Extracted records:
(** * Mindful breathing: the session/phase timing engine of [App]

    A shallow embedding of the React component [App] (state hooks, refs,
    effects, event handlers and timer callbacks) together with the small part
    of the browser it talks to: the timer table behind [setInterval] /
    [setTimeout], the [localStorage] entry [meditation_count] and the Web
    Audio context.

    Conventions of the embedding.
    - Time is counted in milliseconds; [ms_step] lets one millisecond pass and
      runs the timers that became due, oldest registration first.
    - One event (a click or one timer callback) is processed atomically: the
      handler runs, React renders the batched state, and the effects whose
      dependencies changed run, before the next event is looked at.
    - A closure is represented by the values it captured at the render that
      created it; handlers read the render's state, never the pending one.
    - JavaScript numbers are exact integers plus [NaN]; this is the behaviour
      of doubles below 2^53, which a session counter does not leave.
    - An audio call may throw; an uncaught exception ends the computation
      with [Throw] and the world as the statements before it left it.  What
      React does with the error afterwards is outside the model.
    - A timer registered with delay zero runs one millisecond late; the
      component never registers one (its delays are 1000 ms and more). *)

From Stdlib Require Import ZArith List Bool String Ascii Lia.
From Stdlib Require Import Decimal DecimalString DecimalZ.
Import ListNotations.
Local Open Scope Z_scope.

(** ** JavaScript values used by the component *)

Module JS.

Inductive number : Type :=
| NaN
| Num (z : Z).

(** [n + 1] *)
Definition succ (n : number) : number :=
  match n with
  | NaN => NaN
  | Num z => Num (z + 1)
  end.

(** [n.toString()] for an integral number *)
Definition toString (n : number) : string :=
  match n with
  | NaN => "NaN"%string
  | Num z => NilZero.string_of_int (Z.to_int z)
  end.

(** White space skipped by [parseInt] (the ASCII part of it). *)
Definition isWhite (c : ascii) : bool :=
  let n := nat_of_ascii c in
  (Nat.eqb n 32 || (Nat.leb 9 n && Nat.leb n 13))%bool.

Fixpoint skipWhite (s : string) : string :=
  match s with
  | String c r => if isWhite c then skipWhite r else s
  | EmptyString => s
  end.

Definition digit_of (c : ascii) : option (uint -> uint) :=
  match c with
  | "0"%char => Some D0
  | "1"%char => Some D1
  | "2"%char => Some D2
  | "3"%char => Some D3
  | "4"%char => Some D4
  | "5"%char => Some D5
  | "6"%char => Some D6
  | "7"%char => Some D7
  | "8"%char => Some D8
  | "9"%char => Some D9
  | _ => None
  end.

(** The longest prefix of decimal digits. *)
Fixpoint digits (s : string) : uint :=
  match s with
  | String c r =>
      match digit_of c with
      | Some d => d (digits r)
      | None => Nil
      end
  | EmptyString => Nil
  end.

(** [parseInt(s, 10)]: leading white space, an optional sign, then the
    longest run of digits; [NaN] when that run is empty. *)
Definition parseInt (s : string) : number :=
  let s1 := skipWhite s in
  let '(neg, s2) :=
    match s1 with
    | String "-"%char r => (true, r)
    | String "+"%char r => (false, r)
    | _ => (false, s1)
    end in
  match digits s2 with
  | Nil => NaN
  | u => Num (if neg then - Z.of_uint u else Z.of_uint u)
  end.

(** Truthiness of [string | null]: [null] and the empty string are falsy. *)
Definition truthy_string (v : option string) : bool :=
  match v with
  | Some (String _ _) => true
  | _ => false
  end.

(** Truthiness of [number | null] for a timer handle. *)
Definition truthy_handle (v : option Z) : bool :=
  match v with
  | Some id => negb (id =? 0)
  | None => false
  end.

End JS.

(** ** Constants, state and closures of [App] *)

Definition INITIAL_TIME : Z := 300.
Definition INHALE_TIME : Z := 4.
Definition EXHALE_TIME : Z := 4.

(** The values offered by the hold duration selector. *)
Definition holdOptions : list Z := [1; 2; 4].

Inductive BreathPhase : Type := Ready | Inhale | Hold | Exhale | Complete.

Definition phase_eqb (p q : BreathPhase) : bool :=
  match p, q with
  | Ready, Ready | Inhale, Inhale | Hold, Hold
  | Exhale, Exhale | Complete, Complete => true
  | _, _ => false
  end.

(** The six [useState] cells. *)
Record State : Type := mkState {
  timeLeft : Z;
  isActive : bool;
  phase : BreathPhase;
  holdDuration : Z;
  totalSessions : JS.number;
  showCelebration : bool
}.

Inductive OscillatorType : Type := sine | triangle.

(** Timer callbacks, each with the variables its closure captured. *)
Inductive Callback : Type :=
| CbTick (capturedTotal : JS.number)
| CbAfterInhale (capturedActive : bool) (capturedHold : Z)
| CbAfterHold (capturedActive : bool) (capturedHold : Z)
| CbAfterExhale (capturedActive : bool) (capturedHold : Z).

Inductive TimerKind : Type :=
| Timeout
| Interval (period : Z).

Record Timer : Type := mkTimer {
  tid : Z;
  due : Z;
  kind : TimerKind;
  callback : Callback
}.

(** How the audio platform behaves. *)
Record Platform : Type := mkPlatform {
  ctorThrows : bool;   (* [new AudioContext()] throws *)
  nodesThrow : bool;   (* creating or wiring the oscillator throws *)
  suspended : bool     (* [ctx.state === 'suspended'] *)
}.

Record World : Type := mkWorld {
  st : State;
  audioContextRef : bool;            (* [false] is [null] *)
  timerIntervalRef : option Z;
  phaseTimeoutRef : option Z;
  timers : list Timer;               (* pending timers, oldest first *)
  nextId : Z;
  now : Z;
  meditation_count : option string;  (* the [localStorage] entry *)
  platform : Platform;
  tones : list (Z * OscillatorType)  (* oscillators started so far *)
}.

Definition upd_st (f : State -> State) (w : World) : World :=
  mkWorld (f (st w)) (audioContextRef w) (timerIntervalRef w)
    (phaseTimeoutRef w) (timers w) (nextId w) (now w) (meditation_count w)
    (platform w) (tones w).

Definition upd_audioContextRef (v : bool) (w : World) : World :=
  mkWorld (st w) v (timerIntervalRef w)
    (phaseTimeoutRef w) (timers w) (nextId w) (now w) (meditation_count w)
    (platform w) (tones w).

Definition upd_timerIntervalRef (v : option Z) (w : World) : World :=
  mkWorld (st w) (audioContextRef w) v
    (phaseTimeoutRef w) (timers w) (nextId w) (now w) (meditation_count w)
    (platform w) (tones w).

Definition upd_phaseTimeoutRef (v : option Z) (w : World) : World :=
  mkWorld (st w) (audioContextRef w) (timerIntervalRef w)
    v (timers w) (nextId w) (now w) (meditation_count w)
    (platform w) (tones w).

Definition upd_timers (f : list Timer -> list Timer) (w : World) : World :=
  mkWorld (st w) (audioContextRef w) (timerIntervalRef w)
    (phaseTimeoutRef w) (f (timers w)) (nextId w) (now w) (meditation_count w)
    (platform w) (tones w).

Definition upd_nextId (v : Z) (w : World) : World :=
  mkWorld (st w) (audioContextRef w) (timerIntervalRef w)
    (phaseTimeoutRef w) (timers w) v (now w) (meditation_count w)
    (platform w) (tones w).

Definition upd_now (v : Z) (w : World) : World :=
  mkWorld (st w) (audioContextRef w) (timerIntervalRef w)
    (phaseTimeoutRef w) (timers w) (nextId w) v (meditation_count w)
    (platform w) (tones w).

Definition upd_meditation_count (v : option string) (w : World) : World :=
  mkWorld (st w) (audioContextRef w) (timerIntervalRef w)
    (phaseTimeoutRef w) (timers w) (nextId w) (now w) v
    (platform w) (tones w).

Problem statement: Could you return exactly the lines above from the line with "handler runs, React" to the line with "- A timer registered", both included, and nothing else?

Expected answer:
      handler runs, React renders the batched state, and the effects whose
      dependencies changed run, before the next event is looked at.
    - A closure is represented by the values it captured at the render that
      created it; handlers read the render's state, never the pending one.
    - JavaScript numbers are exact integers plus [NaN]; this is the behaviour
      of doubles below 2^53, which a session counter does not leave.
    - An audio call may throw; an uncaught exception ends the computation
      with [Throw] and the world as the statements before it left it.  What
      React does with the error afterwards is outside the model.
    - A timer registered with delay zero runs one millisecond late; the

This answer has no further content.